Directions for this task →
Please copy exactly the lines that run from the start of the entries to the line containing "compares it with", inclusive.

Records from a dataset:
(* ===== verification/BootCheck.v ===== *)
(** * The self-tests of [mem_init] that only look

    [check_kern_pgdir] walks the kernel's page directory in software and
    compares it with the layout; on the mapping that [mem_init_map] has built
    every assertion holds and nothing is changed. *)

From S2P Require Import Prelude Mmu Console KState PageAlloc PageTable AddrSpace PageInsert VmFrame Env MemInit BootMap.
Open Scope Z_scope.

Lemma mfor_pure {S E X} (l : list X) (f : X → M S E unit) s :
  (∀ x, x ∈ l → f x s = (Ret tt, s)) → mfor l f s = (Ret tt, s).
Proof.
  induction l as [|x l IH]; intros H; [done|]. cbn [mfor].
  mrun (apply H; by left). apply IH. intros y Hy. apply H. by right.
Qed.

Lemma kassert_ok b msg s : b = true → kassert b msg s = (Ret tt, s).
Proof. by intros ->. Qed.

Lemma upto_pages n i : 0 <= n → i ∈ upto (n * 4096) PGSIZE → ∃ k, i = k * 4096 ∧ 0 <= k < n.
Proof.
  intros Hn (k & -> & (Hk & Hk')%elem_of_seqZ)%list_elem_of_fmap. exists k. split; [done|].
  unfold PGSIZE in Hk'. revert Hk'. replace (n * 4096 + 4096 - 1) with (4095 + n * 4096) by lia.
  rewrite Z.div_add, Z.div_small by lia. lia.
Qed.

(** The software walk. *)
Lemma check_va2pa_kpte s pd fl v :
  kpd s pd fl → kpage v →
  check_va2pa (kaddr pd) (v * 4096) s = (Ret (match kpte s pd v with Some t => PTE_ADDR t | None => u32 (-1) end), s).
Proof.
  intros H Hv. pose proof (kpage_range v Hv) as [Hr _]. destruct (page_PDX v ltac:(lia)) as [EX ET].
  unfold check_va2pa. mrun (apply kload_entry). rewrite EX, ET.
  destruct (k_tab _ _ _ H (v / 1024) Hv) as [H0|(f & Hf & Hfr & _)].
  - by rewrite (kpte_absent s pd v H0), H0.
  - rewrite (kpte_table s pd v f Hf), Hf. cbv zeta. pose proof (present_7 f) as Hp. unfold present in Hp. apply negb_true_iff in Hp. rewrite Hp.
    rewrite PTE_ADDR_frame by lia. pose proof (phys_npages s (k_phys _ _ _ H)).
    mrun (apply KADDR_ok; [apply (k_phys _ _ _ H)|lia|rewrite PGNUM_div, Z.div_mul by lia; lia]).
    fold (kaddr f). mrun (apply kload_entry). unfold present. by destruct (Z.land (entry s f (v mod 1024)) PTE_P =? 0).
Qed.

Lemma assert_va2pa_ok s pd fl v pa :
  kpd s pd fl → kpage v → match kpte s pd v with Some t => PTE_ADDR t | None => u32 (-1) end = pa →
  assert_va2pa (kaddr pd) (v * 4096) pa s = (Ret tt, s).
Proof.
  intros H Hv E. unfold assert_va2pa. mrun (by apply (check_va2pa_kpte s pd fl)). apply kassert_ok. rewrite E. apply Z.eqb_refl.
Qed.

Lemma new_pte_addr f perm : 0 <= perm < 4096 → PTE_ADDR (new_pte f perm) = f * 4096.
Proof. intros H. pose proof (perm_P perm H). unfold new_pte. by apply PTE_ADDR_frame. Qed.

Section kern_pgdir.
Context (percpu_kstacks : Z → Z) (C : Z → Z) (s : kstate) (pd np P E : Z) (fl : list Z).
Hypothesis HC : ∀ i, 0 <= i < NCPU → percpu_kstacks i = C i * 4096 + KERNBASE ∧ 0 <= C i < 65536.
Hypothesis Hk : kpd s pd fl.
Hypothesis Hnp : npages s = np.
Hypothesis HP : 0 <= P < 65536.
Hypothesis HE : 0 <= E < 65536.
Hypothesis Hmap : ∀ u, kpage u → kpte s pd u = kern_layout np P E C u.
Hypothesis Htab : ∀ i, kidx i → entry s pd i ≠ 0.

(** A page of the layout translates to the frame [f]. *)
Lemma layout_va2pa v f perm :
  kpage v → kern_layout np P E C v = Some (new_pte f perm) → 0 <= perm < 4096 → 0 <= f < 1048576 →
  assert_va2pa (kaddr pd) (v * 4096) (u32 (f * 4096)) s = (Ret tt, s).
Proof.
  intros Hv Hl Hp Hf. apply (assert_va2pa_ok s pd fl); [done|done|]. rewrite Hmap, Hl by done. rewrite new_pte_addr, u32_small by lia. done.
Qed.

Lemma layout_stack n i :
  0 <= n < 8 → 0 <= i < 8 →
  kern_layout np P E C (983040 - 16 * (n + 1) + 8 + i) = Some (new_pte (C n + i) (Z.lor PTE_W PTE_P)) ∧
  kern_layout np P E C (983040 - 16 * (n + 1) + i) = None.
Proof.
  intros Hn Hi. pose proof (phys_npages s (k_phys _ _ _ Hk)).
  assert (Hap : 0 <= array_pages np <= 128) by (unfold array_pages, SIZEOF_PAGEINFO; Z.to_euclidean_division_equations; lia).
  unfold kern_layout, stacks. cbv zeta.
  change (PGNUM UPAGES) with 978944. change (PGNUM UENVS) with 977920. change (PGNUM KERNBASE) with 983040. change (PGNUM KSTACKTOP) with 983040.
  split.
  - rewrite !decide_False by lia. replace (983040 - 1 - (983040 - 16 * (n + 1) + 8 + i)) with (n * 16 + (7 - i)) by lia.
    replace ((n * 16 + (7 - i)) / 16) with n by (Z.to_euclidean_division_equations; lia).
    replace ((n * 16 + (7 - i)) mod 16) with (7 - i) by (Z.to_euclidean_division_equations; lia).
    rewrite decide_True by lia. do 2 f_equal. lia.
  - rewrite !decide_False by lia. replace (983040 - 1 - (983040 - 16 * (n + 1) + i)) with (n * 16 + (15 - i)) by lia.
    rewrite decide_False; [done|]. Z.to_euclidean_division_equations. lia.
Qed.

Lemma check_stack_ok n : 0 <= n < 8 → check_stack percpu_kstacks (kaddr pd) n s = (Ret tt, s).
Proof.
  intros Hn. destruct (HC n) as [EC HCn]; [unfold NCPU; lia|]. unfold check_stack. cbv zeta.
  assert (Hbase : u32 (KSTACKTOP - (KSTKSIZE + KSTKGAP) * (n + 1)) = (983040 - 16 * (n + 1)) * 4096).
  { unfold KSTACKTOP, KERNBASE, KSTKSIZE, KSTKGAP, PGSIZE. rewrite u32_small by lia. lia. }
  rewrite Hbase. mrun (apply mfor_pure; intros i Hi;
    change KSTKSIZE with (8 * 4096) in Hi; apply upto_pages in Hi as (k & -> & Hk'); [|lia];
    rewrite EC; mrun (apply PADDR_ok; lia);
    replace (u32 ((983040 - 16 * (n + 1)) * 4096 + KSTKGAP + k * 4096)) with ((983040 - 16 * (n + 1) + 8 + k) * 4096)
      by (unfold KSTKGAP, PGSIZE; rewrite u32_small by lia; lia);
    replace (C n * 4096 + k * 4096) with ((C n + k) * 4096) by lia;
    eapply layout_va2pa; [apply (kregion_of (983040 - 16 * (n + 1) + 8 + k) 1); lia|apply layout_stack; lia|done|lia]).
  apply mfor_pure. intros i Hi. change KSTKGAP with (8 * 4096) in Hi. apply upto_pages in Hi as (k & -> & Hk'); [|lia].
  replace (u32 ((983040 - 16 * (n + 1)) * 4096 + k * 4096)) with ((983040 - 16 * (n + 1) + k) * 4096) by (rewrite u32_small by lia; lia).
  apply (assert_va2pa_ok s pd fl); [done|apply (kregion_of (983040 - 16 * (n + 1) + k) 1); lia|].
  rewrite Hmap by (apply (kregion_of (983040 - 16 * (n + 1) + k) 1); lia). by rewrite (proj2 (layout_stack n k Hn Hk')).
Qed.

Lemma tab_bits i : kidx i → ∃ f, entry s pd i = f * 4096 + 7 ∧ 0 <= f.
Proof. intros Hi. destruct (k_tab _ _ _ Hk i Hi) as [H|(f & H & ? & _)]; [by destruct (Htab i Hi)|]. exists f. split; [done|lia]. Qed.

Lemma land_frame f perm b : 0 <= f → 0 <= perm < 4096 → 0 <= b < 4096 → Z.land (f * 4096 + perm) b = Z.land perm b.
Proof.
  intros Hf Hp Hb. rewrite <- pte_lor by done. rewrite Z.land_lor_distr_l.
  replace (Z.land (f * 4096) b) with 0; [done|]. symmetry. rewrite Z.land_comm.
  change 4096 with (2 ^ 12). rewrite <- Z.shiftl_mul_pow2 by lia. apply Z.bits_inj'. intros k Hk'. rewrite Z.land_spec, Z.bits_0.
  destruct (decide (k < 12)); [by rewrite Z.shiftl_spec_low, andb_false_r by lia|].
  destruct (decide (b = 0)) as [->|]; [by rewrite Z.bits_0|]. rewrite (Z.bits_above_log2 b); [done|lia|].
  apply Z.log2_lt_pow2; [lia|]. apply Z.lt_le_trans with (2 ^ 12); [lia|]. apply Z.pow_le_mono_r; lia.
Qed.

Lemma check_pde_ok i : idx i → check_pde (kaddr pd) i s = (Ret tt, s).
Proof.
  intros Hi. unfold check_pde. mrun (apply kload_entry).
  change (PDX UVPT) with 957. change (PDX (KSTACKTOP - 1)) with 959. change (PDX UPAGES) with 956. change (PDX UENVS) with 955.
  change (PDX MMIOBASE) with 958. change (PDX KERNBASE) with 960.
  destruct (decide (i = 957)) as [->|Hne].
  { rewrite bool_decide_eq_true_2 by (set_solver by lia). apply kassert_ok.
    change 957 with (PDX UVPT). rewrite (k_self _ _ _ Hk), land_frame by (pose proof (k_pd _ _ _ Hk); unfold PTE_P; lia). done. }
  destruct (decide (i < 955)) as [Hlo|Hhi].
  { rewrite bool_decide_eq_false_2 by (rewrite !elem_of_cons, elem_of_nil; lia).
    replace (960 <=? i) with false by (unfold idx in Hi; lia).
    rewrite (k_user _ _ _ Hk) by (unfold uidx, idx in *; rewrite UPDX_eq; lia). done. }
  destruct (tab_bits i) as (f & -> & Hf); [unfold kidx, idx in *; rewrite UPDX_eq; change (PDX UVPT) with 957; lia|].
  rewrite !land_frame by (unfold PTE_P, PTE_W; lia). destruct (bool_decide _) eqn:EB; [done|].
  apply bool_decide_eq_false in EB. rewrite !elem_of_cons in EB. replace (960 <=? i) with true by (unfold idx in Hi; lia). done.
Qed.

(** The three arrays of pages that [check_kern_pgdir] compares. *)
Lemma check_array (base pa : Z) (n f perm : Z) :
  0 <= n <= 65536 → 0 <= f → f + n <= 1048576 → 0 <= perm < 4096 → pa = f * 4096 →
  (∀ k, 0 <= k < n → kpage (base + k) ∧ kern_layout np P E C (base + k) = Some (new_pte (f + k) perm)) →
  ∀ i, i ∈ upto (n * 4096) PGSIZE → assert_va2pa (kaddr pd) (u32 (base * 4096 + i)) (u32 (pa + i)) s = (Ret tt, s).
Proof.
  intros Hn Hf Hfn Hp -> Hl i (k & -> & Hk')%upto_pages; [|lia]. destruct (Hl k Hk') as [Hkp Hlay].
  pose proof (kpage_range _ Hkp) as [Hr _].
  replace (base * 4096 + k * 4096) with ((base + k) * 4096) by lia. replace (f * 4096 + k * 4096) with ((f + k) * 4096) by lia.
  rewrite (u32_small ((base + k) * 4096)) by lia. eapply layout_va2pa; [done|done|done|lia].
Qed.

Lemma check_kern_pgdir_ok :
  kern_pgdir s = kaddr pd →
  check_kern_pgdir percpu_kstacks (P * 4096 + KERNBASE) (E * 4096 + KERNBASE) s = (Ret tt, s).
Proof.
  intros Ek. pose proof (phys_npages s (k_phys _ _ _ Hk)) as Hn.
  assert (Hap : 0 <= array_pages np <= 128) by (unfold array_pages, SIZEOF_PAGEINFO; Z.to_euclidean_division_equations; lia).
  unfold check_kern_pgdir. do 2 mstep. rewrite Ek, Hnp.
  assert (Hsz : ROUNDUP (u32 (np * SIZEOF_PAGEINFO)) PGSIZE = array_pages np * 4096).
  { unfold array_pages, SIZEOF_PAGEINFO, PGSIZE. rewrite u32_small, ROUNDUP_unfold by (unfold is_u32; lia).
    replace (np * 8 + 4096 - 1) with (np * 8 + 4095) by lia. lia. }
  rewrite Hsz. clear Hsz.
  mrun (apply mfor_pure; intros i Hi; mrun (apply PADDR_ok; lia);
    apply (check_array 978944 (P * 4096) (array_pages np) P (Z.lor PTE_U PTE_P)); [lia|lia|lia|done|done| |done];
    intros k Hk'; split; [apply (kregion_of (978944 + k) 1); lia|];
    unfold kern_layout; change (PGNUM UPAGES) with 978944; rewrite decide_True by lia; do 3 f_equal; lia).
  change (ROUNDUP (NENV * SIZEOF_ENV) PGSIZE) with (32 * 4096).
  mrun (apply mfor_pure; intros i Hi; mrun (apply PADDR_ok; lia);
    apply (check_array 977920 (E * 4096) 32 E (Z.lor PTE_U PTE_P)); [lia|lia|lia|done|done| |done];
    intros k Hk'; split; [apply (kregion_of (977920 + k) 1); lia|];
    unfold kern_layout; change (PGNUM UPAGES) with 978944; change (PGNUM UENVS) with 977920;
    rewrite decide_False, decide_True by lia; do 3 f_equal; lia).
  destruct (tab_bits 960) as (f0 & Hf0 & Hf0r); [unfold kidx; rewrite UPDX_eq; done|].
  mrun (unfold check_va2pa_large; mrun (apply kload_entry); change (PDX KERNBASE) with 960; rewrite Hf0, !land_frame by (unfold PTE_P, PTE_PS; lia); reflexivity).
  change (u32 (-1) =? 0) with false. cbv beta iota.
  rewrite u32_small by (unfold PGSIZE; lia). unfold PGSIZE at 1.
  mrun (apply mfor_pure; intros i Hi; pose proof Hi as (k' & Ek' & _)%upto_pages; [|lia];
    replace (assert_va2pa (kaddr pd) (u32 (KERNBASE + i)) i s) with (assert_va2pa (kaddr pd) (u32 (983040 * 4096 + i)) (u32 (0 + i)) s);
    [apply (check_array 983040 0 np 0 PTE_W); [lia|lia|lia|done|lia| |done];
      intros k Hk'; split; [apply (kregion_of (983040 + k) 1); lia|];
      unfold kern_layout; change (PGNUM UPAGES) with 978944; change (PGNUM UENVS) with 977920; change (PGNUM KERNBASE) with 983040;
      rewrite !decide_False, decide_True by lia; do 2 f_equal; lia
    |apply upto_pages in Hi as (k & -> & Hk'); [|lia]; rewrite (u32_small (0 + k * 4096)) by lia; done]).
  mrun (apply mfor_pure; intros n Hin; change NCPU with 8 in Hin; apply elem_of_seqZ in Hin; apply check_stack_ok; lia).
  apply mfor_pure. intros i (Hi1 & Hi2)%elem_of_seqZ. apply check_pde_ok. unfold idx, NPDENTRIES in *. lia.
Qed.
End kern_pgdir.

Response to the task →
(* ===== verification/BootCheck.v ===== *)
(** * The self-tests of [mem_init] that only look

    [check_kern_pgdir] walks the kernel's page directory in software and
    compares it with the layout; on the mapping that [mem_init_map] has built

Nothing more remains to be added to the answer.